(Source data)

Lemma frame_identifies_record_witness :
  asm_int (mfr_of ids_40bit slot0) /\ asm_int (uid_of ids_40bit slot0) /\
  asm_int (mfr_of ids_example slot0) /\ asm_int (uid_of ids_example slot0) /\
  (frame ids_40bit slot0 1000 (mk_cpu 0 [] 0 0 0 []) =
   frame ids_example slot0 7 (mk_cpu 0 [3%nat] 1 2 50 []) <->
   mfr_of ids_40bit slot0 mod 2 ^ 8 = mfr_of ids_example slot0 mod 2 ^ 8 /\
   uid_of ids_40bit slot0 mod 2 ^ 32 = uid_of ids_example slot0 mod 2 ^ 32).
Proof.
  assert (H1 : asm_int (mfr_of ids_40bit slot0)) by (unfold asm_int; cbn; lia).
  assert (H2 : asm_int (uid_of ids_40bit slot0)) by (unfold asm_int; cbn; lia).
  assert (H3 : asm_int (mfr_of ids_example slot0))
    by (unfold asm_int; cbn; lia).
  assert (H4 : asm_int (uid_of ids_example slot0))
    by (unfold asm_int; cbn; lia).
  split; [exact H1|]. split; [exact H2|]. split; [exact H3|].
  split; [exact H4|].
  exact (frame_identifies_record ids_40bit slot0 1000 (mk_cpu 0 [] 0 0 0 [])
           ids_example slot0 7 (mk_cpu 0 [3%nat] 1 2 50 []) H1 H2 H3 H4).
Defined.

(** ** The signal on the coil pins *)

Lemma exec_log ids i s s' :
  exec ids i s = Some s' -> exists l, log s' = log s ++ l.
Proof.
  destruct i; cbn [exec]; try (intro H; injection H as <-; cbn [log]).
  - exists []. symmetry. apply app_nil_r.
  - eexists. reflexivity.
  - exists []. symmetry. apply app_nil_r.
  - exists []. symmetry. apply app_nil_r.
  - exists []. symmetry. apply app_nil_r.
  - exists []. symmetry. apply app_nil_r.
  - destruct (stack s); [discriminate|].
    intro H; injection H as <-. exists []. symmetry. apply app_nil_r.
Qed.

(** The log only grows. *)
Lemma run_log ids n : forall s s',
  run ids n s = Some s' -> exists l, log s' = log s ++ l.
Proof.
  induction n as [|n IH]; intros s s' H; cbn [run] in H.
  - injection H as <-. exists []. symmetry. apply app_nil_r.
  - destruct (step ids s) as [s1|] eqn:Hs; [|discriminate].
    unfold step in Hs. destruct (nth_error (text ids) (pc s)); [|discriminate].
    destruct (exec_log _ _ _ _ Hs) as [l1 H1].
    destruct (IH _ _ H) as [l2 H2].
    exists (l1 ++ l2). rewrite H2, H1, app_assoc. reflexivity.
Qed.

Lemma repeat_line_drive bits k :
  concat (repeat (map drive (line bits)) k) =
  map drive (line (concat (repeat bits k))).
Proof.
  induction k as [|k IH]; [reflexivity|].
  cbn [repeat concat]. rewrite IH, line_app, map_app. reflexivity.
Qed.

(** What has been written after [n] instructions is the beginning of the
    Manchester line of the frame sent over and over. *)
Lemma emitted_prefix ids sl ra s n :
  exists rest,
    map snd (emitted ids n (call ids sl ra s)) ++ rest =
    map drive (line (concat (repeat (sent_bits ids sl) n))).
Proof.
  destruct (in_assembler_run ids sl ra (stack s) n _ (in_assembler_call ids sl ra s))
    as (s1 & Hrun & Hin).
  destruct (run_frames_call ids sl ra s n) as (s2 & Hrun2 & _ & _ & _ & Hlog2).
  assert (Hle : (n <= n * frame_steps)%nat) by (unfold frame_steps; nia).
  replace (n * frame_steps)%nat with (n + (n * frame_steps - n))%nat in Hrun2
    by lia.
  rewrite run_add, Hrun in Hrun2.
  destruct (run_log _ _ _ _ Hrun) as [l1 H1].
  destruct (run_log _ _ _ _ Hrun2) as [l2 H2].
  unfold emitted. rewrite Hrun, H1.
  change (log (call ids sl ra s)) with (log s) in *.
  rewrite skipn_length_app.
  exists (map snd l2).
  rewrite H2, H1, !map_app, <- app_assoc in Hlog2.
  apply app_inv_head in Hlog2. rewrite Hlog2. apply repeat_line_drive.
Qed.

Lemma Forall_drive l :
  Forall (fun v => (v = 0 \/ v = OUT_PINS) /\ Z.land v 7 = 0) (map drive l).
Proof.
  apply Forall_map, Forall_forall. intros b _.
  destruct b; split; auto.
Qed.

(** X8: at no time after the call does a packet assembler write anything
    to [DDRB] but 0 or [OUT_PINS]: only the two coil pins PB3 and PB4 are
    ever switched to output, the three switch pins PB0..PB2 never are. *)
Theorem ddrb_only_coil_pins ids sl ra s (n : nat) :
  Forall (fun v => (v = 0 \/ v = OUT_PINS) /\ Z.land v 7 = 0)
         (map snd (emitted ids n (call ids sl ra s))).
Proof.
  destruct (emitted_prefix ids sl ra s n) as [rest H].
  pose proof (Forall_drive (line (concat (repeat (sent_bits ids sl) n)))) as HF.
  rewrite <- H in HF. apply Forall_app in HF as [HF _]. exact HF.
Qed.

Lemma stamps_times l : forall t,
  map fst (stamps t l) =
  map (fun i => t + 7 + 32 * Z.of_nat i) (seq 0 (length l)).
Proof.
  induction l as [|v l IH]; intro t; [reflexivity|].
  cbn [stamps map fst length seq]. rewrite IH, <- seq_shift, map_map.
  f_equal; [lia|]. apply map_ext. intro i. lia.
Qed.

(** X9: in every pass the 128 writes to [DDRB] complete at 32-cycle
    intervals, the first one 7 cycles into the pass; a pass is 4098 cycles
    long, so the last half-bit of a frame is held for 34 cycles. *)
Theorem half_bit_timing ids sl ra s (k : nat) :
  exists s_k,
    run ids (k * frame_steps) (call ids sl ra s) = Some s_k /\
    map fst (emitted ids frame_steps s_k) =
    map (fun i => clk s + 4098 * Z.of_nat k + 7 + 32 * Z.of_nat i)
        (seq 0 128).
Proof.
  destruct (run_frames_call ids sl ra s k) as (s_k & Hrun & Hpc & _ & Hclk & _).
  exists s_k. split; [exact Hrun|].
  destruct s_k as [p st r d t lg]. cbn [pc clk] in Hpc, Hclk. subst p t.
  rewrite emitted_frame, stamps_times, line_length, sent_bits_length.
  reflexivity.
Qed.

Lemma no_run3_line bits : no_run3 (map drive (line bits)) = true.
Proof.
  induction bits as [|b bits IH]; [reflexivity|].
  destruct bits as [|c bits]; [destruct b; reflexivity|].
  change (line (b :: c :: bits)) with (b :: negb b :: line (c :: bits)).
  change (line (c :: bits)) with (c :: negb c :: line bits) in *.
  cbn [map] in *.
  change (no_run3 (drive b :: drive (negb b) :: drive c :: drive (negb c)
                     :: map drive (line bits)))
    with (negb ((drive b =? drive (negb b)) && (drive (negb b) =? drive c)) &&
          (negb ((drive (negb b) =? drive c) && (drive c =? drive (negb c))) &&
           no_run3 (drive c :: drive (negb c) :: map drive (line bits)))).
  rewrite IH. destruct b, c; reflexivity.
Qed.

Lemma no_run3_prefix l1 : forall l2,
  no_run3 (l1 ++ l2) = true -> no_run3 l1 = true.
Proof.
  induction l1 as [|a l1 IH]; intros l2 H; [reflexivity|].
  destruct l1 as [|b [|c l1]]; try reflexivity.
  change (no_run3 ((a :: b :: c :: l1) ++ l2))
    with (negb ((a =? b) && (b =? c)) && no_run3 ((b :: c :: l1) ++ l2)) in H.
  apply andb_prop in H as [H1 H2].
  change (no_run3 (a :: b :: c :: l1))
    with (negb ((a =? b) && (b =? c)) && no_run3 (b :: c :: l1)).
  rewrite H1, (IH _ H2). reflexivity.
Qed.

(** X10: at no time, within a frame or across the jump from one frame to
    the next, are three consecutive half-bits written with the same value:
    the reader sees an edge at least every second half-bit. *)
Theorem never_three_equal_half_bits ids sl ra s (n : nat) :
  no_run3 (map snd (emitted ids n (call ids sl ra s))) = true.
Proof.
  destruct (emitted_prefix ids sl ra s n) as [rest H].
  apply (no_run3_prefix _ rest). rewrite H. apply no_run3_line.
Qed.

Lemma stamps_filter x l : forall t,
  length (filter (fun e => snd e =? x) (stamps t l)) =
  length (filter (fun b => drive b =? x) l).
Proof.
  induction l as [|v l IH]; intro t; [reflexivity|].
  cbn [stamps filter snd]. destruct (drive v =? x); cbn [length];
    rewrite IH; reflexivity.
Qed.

(End Source data)

=== Work item ===
Give the number of lines in the material above that contain "true", with no other words.

=== Final answer ===
3